O mundo de Kafka pertence a um universo primitivo, onde a culpa é uma espécie de pecado original em que quem é acusado nem sempre sabe porquê e em que toda a acusação é sempre uma falsidade só porque o personagem é logo acusado só porque diz sempre que a acusação é injusta e que se vai defender. Tal como na personagem do livro de Kafka os processos, a que as personagens públicas são submetidas, permanecem sempre pendentes. A causa jamais é explicitada, é sempre colocada na dúvida e mantém enquanto decorrem a eternidade das investigações.  Na verdade, nenhuma causa se torna mais suspeita quando terceiras pessoas pretendem obter através dos media e pedem através das redes sociais solidariedade para os “injustiçados”. Isto é, a tentativa de defesa já constitui uma suspeita que recai sobre suspeito como se já fosse réu!

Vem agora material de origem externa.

Lemma alloc_loop_ok n : forall s l pg oldsz newsz a,
  uok s l pg -> 0 <= oldsz <= newsz -> newsz < KERNBASE -> up oldsz <= a -> a mod 4096 = 0 ->
  newsz - a <= Z.of_nat n * 4096 -> (forall va, a <= va < up newsz -> ubyte (km_mem s) pg va = None) ->
  wp (allocuvm_loop kend n pg oldsz newsz a) s (fun r s' => exists l', alloc_done s l pg oldsz newsz a r s' l').
Proof.
  induction n as [|n IH]; intros s l pg oldsz newsz a U Hsz Hk Hoa Hal Hn Habs; cbn [allocuvm_loop];
    destruct (Z.ltb_spec a newsz) as [Hlt|Hge]; try lia.
  1,3: apply wp_ret; exists l; apply alloc_done_end; [done|];
       destruct (up_facts newsz); pose proof (Z.div_mod a 4096 ltac:(lia)); pose proof (Z.div_mod (up newsz) 4096 ltac:(lia)); lia.
  destruct (up_facts oldsz) as [Huo _]. destruct (up_facts newsz) as [Hun Hunm].
  assert (uaddr a) as Hua by (unfold uaddr; lia).
  assert (a + 4096 <= up newsz) as Hnext.
  { pose proof (Z.div_mod a 4096 ltac:(lia)). pose proof (Z.div_mod (up newsz) 4096 ltac:(lia)). lia. }
  pose proof (up_kernbase newsz ltac:(lia)) as Hupk.
  assert (forall va, a <= va < up newsz -> present (ptev (km_mem s) pg va) = false) as Hpr by (intros; by apply ubyte_present, Habs).
  apply wp_bind. eapply wp_mono; [apply kalloc_ok; apply U|]. intros mem s1 (Hm1 & _ & Hr).
  destruct l as [|v l]; destruct Hr as [-> K1].
  { change (0 =? 0) with true. apply wp_bind.
    assert (uok s1 [] pg) as U1 by (destruct U as [[K P A] Up Ui]; constructor; rewrite ?Hm1; [constructor; rewrite ?Hm1|..]; done).
    eapply wp_mono; [apply (deallocuvm_ok s1 []); [done|lia|lia]|]. intros r s2 (_ & l2 & F & C). apply wp_ret.
    assert (forall w, owns (km_mem s1) pg w <-> owns (km_mem s) pg w) as Ho by (by rewrite Hm1).
    destruct (alloc_undone s [] s1 [] pg oldsz newsz a s2 l2) as (T & P & NT & L); [lia|by rewrite Hm1|done|by apply tables_grow_same|done|].
    exists l2. constructor; [apply F|done|done|]. right. split; [done|]. split; [by rewrite <-Hm1|].
    intros w. rewrite NT, L. split; [tauto|]. intros [?|H]; [done|by apply new_table_none in H]. }
  pose proof (ki_pages _ _ _ (vo_free _ _ _ _ (uo_vok _ _ _ _ U))) as Hpl. apply Forall_cons in Hpl as [Hv _].
  destruct (Z.eqb_spec v 0) as [->|_]; [destruct Hv; lia|].
  rewrite <-bind_assoc_wp. apply wp_bind.
  eapply wp_mono; [eapply (alloc_page_ok s s1 l v); [done..|apply Hpr; lia]|].
  intros r s2 (l2 & made & -> & U2 & PA & Hfv & Hub). destruct made; cbn [andb] in Hub.
  - change (0 <? 0) with false. cbn iota. unfold PGSIZE. rewrite u32_small by (unfold KERNBASE in *; lia).
    eapply wp_mono; [apply (IH s2 l2 pg oldsz newsz (a + 4096)); try done; try lia|].
    + rewrite <-Zplus_mod_idemp_l, Hal. done.
    + intros va Hva. rewrite Hub by (unfold uaddr; lia). unfold page_of. zcase; try lia; apply Habs; lia.
    + intros r s3 (l3 & D3). exists l3. eapply (alloc_done_step s l v); try done. apply Hpr. lia.
  - change (-1 <? 0) with true. cbn iota. apply wp_bind. specialize (Hfv eq_refl). destruct PA as [V2 P2 T2 L2 _ _].
    eapply wp_mono; [apply (deallocuvm_ok s2 l2); [done|lia|lia]|]. intros r s3 (_ & l3 & F3 & C3).
    apply wp_bind. eapply wp_mono; [apply (kfree_foreign_ok s3 l3 pg v); [apply F3|done|by eapply freed_foreign]|].
    intros [] s4 (U4 & O4 & P4 & Hub4). apply wp_ret.
    destruct (alloc_undone s (v :: l) s2 l2 pg oldsz newsz a s3 l3) as (T & P & NT & L); [lia|done|done| |done|].
    { destruct T2 as [TK TO]. constructor; [done|]. intros w Hw. destruct (TO w Hw); [by left|right; by right]. }
    exists (v :: l3). constructor; [done| | |].
    + destruct T as [TK TO]. constructor; intros w Hw; [by apply O4, TK|by apply O4, TO in Hw].
    + intros va Hu Hva. by rewrite P4, P.
    + right. split; [done|]. split; [intros va Hu; rewrite (Hub4 va Hu), (C3 va Hu), (Hub va Hu); done|].
      intros w. unfold new_table. rewrite O4. fold (new_table (km_mem s) (km_mem s3) pg w). rewrite NT, !elem_of_cons, L, L2. tauto.
Qed.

O que por vezes se passa na justiça é que quando temos conhecimento pelos órgãos de comunicação social de políticos ou de figuras públicas que são constituídos arguidos por serem supostamente suspeitos, ou quando são presos passam por processos desconcertantes, no qual nem a causa da sua suspeição ou prisão, nem a natureza dos processos judiciais são claros para ele e para quem observa. A este tipo de situação podemos chamar processos “kafkianos” porque mais parecem ser processo próximos das características da obra de Kafka.

Tudo o que se está a passar no Mundo e em Portugal do que diz respeito à economia, sociedade, justiça, luta política para estar na emergência de um mundo kafkiano senão até distópico.